Your assignment: Where the records below reach the line containing "string -> ClusterConfig", start transcribing, and end with the line containing "(msg : string)", exactly and with nothing else added.

[Collected data]
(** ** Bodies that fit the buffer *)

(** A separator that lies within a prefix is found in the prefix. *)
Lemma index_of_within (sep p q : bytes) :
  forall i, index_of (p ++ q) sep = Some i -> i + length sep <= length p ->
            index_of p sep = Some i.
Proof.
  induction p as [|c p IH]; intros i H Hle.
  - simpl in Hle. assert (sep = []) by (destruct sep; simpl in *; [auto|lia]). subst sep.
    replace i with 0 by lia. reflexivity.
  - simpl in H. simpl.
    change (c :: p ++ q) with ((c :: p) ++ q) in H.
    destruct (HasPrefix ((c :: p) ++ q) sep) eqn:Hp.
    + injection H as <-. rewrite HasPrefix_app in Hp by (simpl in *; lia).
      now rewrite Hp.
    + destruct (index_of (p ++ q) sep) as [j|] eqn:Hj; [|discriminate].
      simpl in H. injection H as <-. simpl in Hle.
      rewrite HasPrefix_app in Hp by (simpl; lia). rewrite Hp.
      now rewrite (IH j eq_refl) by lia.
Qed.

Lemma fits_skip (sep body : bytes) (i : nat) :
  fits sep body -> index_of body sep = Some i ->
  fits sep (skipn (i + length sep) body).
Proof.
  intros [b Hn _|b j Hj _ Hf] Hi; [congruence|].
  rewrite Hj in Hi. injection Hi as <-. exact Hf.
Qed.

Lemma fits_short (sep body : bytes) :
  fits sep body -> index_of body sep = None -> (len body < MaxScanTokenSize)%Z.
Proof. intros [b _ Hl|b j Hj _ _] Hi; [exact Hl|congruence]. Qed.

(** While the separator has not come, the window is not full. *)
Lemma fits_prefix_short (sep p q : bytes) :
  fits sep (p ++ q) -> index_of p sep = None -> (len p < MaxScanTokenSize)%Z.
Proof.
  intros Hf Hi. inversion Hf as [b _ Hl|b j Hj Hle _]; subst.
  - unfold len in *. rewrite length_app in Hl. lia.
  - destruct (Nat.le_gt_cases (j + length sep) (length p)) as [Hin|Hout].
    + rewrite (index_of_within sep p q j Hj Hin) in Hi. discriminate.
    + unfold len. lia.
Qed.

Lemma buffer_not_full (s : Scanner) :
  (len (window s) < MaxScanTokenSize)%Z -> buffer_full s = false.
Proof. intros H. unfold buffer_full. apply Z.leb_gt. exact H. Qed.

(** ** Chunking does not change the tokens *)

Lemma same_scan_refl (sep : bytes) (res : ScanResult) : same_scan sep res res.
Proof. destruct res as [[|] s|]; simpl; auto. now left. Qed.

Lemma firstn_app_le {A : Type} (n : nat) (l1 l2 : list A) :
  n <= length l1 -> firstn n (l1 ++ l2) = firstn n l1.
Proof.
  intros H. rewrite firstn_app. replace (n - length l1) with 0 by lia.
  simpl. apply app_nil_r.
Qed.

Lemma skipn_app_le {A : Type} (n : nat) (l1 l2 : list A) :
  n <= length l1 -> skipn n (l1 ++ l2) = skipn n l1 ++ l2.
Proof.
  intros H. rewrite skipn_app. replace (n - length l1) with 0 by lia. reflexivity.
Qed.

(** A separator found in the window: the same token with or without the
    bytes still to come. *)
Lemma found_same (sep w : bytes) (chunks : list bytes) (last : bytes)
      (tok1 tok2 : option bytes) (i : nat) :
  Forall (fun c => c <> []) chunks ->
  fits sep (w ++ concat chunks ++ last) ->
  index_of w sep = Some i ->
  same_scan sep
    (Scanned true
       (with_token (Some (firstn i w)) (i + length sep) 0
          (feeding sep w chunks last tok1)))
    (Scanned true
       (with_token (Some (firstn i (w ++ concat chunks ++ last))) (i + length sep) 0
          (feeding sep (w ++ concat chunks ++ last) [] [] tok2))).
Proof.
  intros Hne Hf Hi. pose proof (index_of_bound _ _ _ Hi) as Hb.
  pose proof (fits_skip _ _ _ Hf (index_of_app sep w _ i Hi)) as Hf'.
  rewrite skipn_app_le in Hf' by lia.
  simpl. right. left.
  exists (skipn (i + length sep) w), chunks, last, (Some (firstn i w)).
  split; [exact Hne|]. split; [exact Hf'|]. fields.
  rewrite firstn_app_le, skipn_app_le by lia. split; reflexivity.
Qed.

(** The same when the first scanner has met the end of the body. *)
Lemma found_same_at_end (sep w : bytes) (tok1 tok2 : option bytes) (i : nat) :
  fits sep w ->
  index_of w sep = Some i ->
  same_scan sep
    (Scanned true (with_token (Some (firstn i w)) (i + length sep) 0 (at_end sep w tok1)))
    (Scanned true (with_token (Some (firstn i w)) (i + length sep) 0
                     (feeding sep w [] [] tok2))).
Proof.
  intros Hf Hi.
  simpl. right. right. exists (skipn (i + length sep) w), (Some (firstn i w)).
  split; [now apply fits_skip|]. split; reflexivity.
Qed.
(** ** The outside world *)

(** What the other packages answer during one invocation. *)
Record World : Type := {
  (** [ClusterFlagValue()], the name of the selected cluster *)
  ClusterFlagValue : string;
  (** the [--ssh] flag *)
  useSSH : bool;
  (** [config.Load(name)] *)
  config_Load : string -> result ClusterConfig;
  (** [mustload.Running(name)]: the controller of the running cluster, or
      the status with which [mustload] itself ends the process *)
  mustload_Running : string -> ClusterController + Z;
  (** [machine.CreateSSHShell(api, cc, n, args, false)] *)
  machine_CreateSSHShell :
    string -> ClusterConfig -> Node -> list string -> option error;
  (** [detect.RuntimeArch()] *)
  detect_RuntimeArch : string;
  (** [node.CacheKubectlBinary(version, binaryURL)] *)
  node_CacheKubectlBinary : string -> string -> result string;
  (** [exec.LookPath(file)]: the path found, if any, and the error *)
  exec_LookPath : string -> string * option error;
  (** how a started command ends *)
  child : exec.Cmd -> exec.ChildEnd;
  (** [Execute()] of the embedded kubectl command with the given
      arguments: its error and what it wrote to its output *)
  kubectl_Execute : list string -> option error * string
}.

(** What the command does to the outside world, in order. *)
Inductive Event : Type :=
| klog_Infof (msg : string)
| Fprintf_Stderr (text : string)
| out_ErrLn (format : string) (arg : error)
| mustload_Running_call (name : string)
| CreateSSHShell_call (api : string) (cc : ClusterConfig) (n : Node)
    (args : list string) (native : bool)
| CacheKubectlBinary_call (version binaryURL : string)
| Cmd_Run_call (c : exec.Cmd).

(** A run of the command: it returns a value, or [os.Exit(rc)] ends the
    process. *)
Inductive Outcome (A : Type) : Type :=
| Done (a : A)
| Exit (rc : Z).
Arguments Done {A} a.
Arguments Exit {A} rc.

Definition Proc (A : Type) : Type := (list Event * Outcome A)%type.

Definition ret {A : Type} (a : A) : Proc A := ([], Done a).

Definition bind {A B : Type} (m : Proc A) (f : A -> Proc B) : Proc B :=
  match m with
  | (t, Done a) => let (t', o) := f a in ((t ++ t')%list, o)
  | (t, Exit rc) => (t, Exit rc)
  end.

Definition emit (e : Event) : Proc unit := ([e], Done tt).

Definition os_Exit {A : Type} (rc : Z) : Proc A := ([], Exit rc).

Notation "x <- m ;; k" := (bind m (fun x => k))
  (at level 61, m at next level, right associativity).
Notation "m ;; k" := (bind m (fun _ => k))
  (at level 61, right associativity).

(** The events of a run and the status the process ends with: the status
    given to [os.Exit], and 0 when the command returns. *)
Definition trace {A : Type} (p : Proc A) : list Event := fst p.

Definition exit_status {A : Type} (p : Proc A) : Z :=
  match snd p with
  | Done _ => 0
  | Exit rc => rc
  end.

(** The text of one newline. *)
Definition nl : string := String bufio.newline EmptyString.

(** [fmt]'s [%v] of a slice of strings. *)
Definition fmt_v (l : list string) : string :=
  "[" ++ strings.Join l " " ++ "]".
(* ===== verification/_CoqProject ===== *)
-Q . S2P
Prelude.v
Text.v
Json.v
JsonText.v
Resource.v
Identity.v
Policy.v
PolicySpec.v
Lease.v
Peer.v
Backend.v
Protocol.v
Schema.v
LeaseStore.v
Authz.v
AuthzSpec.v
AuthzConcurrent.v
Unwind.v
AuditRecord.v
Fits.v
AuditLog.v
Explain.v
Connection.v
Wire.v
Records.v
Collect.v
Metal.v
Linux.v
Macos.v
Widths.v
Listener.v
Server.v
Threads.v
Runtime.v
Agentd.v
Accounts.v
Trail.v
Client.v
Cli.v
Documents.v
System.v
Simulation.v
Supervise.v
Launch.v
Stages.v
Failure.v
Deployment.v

Exercise result:
    string -> ClusterConfig -> Node -> list string -> option error;
  (** [detect.RuntimeArch()] *)
  detect_RuntimeArch : string;
  (** [node.CacheKubectlBinary(version, binaryURL)] *)
  node_CacheKubectlBinary : string -> string -> result string;
  (** [exec.LookPath(file)]: the path found, if any, and the error *)
  exec_LookPath : string -> string * option error;
  (** how a started command ends *)
  child : exec.Cmd -> exec.ChildEnd;
  (** [Execute()] of the embedded kubectl command with the given
      arguments: its error and what it wrote to its output *)
  kubectl_Execute : list string -> option error * string
}.

(** What the command does to the outside world, in order. *)
Inductive Event : Type :=
| klog_Infof (msg : string)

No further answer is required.